Task item =
Retyping each entry exactly is the whole task.

Given entries =
****

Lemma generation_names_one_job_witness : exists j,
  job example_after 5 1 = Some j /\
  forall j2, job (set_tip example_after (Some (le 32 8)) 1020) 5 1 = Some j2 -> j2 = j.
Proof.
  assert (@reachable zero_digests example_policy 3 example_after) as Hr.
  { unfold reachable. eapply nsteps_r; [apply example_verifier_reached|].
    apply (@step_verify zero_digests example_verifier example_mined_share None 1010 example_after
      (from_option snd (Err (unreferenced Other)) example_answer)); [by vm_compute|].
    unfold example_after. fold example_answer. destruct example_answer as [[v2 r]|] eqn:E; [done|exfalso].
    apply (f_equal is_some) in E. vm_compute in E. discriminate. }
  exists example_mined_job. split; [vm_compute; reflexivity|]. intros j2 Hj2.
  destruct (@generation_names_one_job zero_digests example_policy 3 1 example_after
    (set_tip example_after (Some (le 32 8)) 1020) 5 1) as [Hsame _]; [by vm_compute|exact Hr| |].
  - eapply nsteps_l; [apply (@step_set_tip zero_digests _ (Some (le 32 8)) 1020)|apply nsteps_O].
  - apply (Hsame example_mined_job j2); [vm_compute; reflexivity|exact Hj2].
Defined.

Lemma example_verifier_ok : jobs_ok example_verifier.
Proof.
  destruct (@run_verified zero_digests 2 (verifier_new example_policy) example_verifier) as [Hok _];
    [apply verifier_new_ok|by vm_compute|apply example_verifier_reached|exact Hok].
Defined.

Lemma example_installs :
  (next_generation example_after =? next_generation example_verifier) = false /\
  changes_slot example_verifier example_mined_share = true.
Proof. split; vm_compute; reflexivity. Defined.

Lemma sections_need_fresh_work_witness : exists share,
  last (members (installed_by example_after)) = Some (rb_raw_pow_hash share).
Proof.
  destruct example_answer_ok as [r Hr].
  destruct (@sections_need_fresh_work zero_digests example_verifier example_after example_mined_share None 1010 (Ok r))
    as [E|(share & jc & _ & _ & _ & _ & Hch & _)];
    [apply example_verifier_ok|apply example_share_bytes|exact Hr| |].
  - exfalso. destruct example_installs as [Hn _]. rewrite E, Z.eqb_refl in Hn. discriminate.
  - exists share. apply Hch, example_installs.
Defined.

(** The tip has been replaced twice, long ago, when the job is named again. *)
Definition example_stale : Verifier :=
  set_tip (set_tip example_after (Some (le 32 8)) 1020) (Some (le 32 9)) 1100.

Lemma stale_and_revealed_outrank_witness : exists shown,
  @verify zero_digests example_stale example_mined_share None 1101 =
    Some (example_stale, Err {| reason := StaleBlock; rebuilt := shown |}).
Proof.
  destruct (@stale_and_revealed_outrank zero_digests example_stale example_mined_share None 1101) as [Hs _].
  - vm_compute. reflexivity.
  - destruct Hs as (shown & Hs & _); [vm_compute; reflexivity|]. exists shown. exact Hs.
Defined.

****

Response =
Lemma generation_names_one_job_witness : exists j,
  job example_after 5 1 = Some j /\
  forall j2, job (set_tip example_after (Some (le 32 8)) 1020) 5 1 = Some j2 -> j2 = j.
Proof.
  assert (@reachable zero_digests example_policy 3 example_after) as Hr.
  { unfold reachable. eapply nsteps_r; [apply example_verifier_reached|].
    apply (@step_verify zero_digests example_verifier example_mined_share None 1010 example_after
      (from_option snd (Err (unreferenced Other)) example_answer)); [by vm_compute|].
    unfold example_after. fold example_answer. destruct example_answer as [[v2 r]|] eqn:E; [done|exfalso].
    apply (f_equal is_some) in E. vm_compute in E. discriminate. }
  exists example_mined_job. split; [vm_compute; reflexivity|]. intros j2 Hj2.
  destruct (@generation_names_one_job zero_digests example_policy 3 1 example_after
    (set_tip example_after (Some (le 32 8)) 1020) 5 1) as [Hsame _]; [by vm_compute|exact Hr| |].
  - eapply nsteps_l; [apply (@step_set_tip zero_digests _ (Some (le 32 8)) 1020)|apply nsteps_O].
  - apply (Hsame example_mined_job j2); [vm_compute; reflexivity|exact Hj2].
Defined.

Lemma example_verifier_ok : jobs_ok example_verifier.
Proof.
  destruct (@run_verified zero_digests 2 (verifier_new example_policy) example_verifier) as [Hok _];
    [apply verifier_new_ok|by vm_compute|apply example_verifier_reached|exact Hok].
Defined.

Lemma example_installs :
  (next_generation example_after =? next_generation example_verifier) = false /\
  changes_slot example_verifier example_mined_share = true.
Proof. split; vm_compute; reflexivity. Defined.

Lemma sections_need_fresh_work_witness : exists share,
  last (members (installed_by example_after)) = Some (rb_raw_pow_hash share).
Proof.
  destruct example_answer_ok as [r Hr].
  destruct (@sections_need_fresh_work zero_digests example_verifier example_after example_mined_share None 1010 (Ok r))
    as [E|(share & jc & _ & _ & _ & _ & Hch & _)];
    [apply example_verifier_ok|apply example_share_bytes|exact Hr| |].
  - exfalso. destruct example_installs as [Hn _]. rewrite E, Z.eqb_refl in Hn. discriminate.
  - exists share. apply Hch, example_installs.
Defined.

(** The tip has been replaced twice, long ago, when the job is named again. *)
Definition example_stale : Verifier :=
  set_tip (set_tip example_after (Some (le 32 8)) 1020) (Some (le 32 9)) 1100.

Lemma stale_and_revealed_outrank_witness : exists shown,
  @verify zero_digests example_stale example_mined_share None 1101 =
    Some (example_stale, Err {| reason := StaleBlock; rebuilt := shown |}).
Proof.
  destruct (@stale_and_revealed_outrank zero_digests example_stale example_mined_share None 1101) as [Hs _].
  - vm_compute. reflexivity.
  - destruct Hs as (shown & Hs & _); [vm_compute; reflexivity|]. exists shown. exact Hs.
Defined.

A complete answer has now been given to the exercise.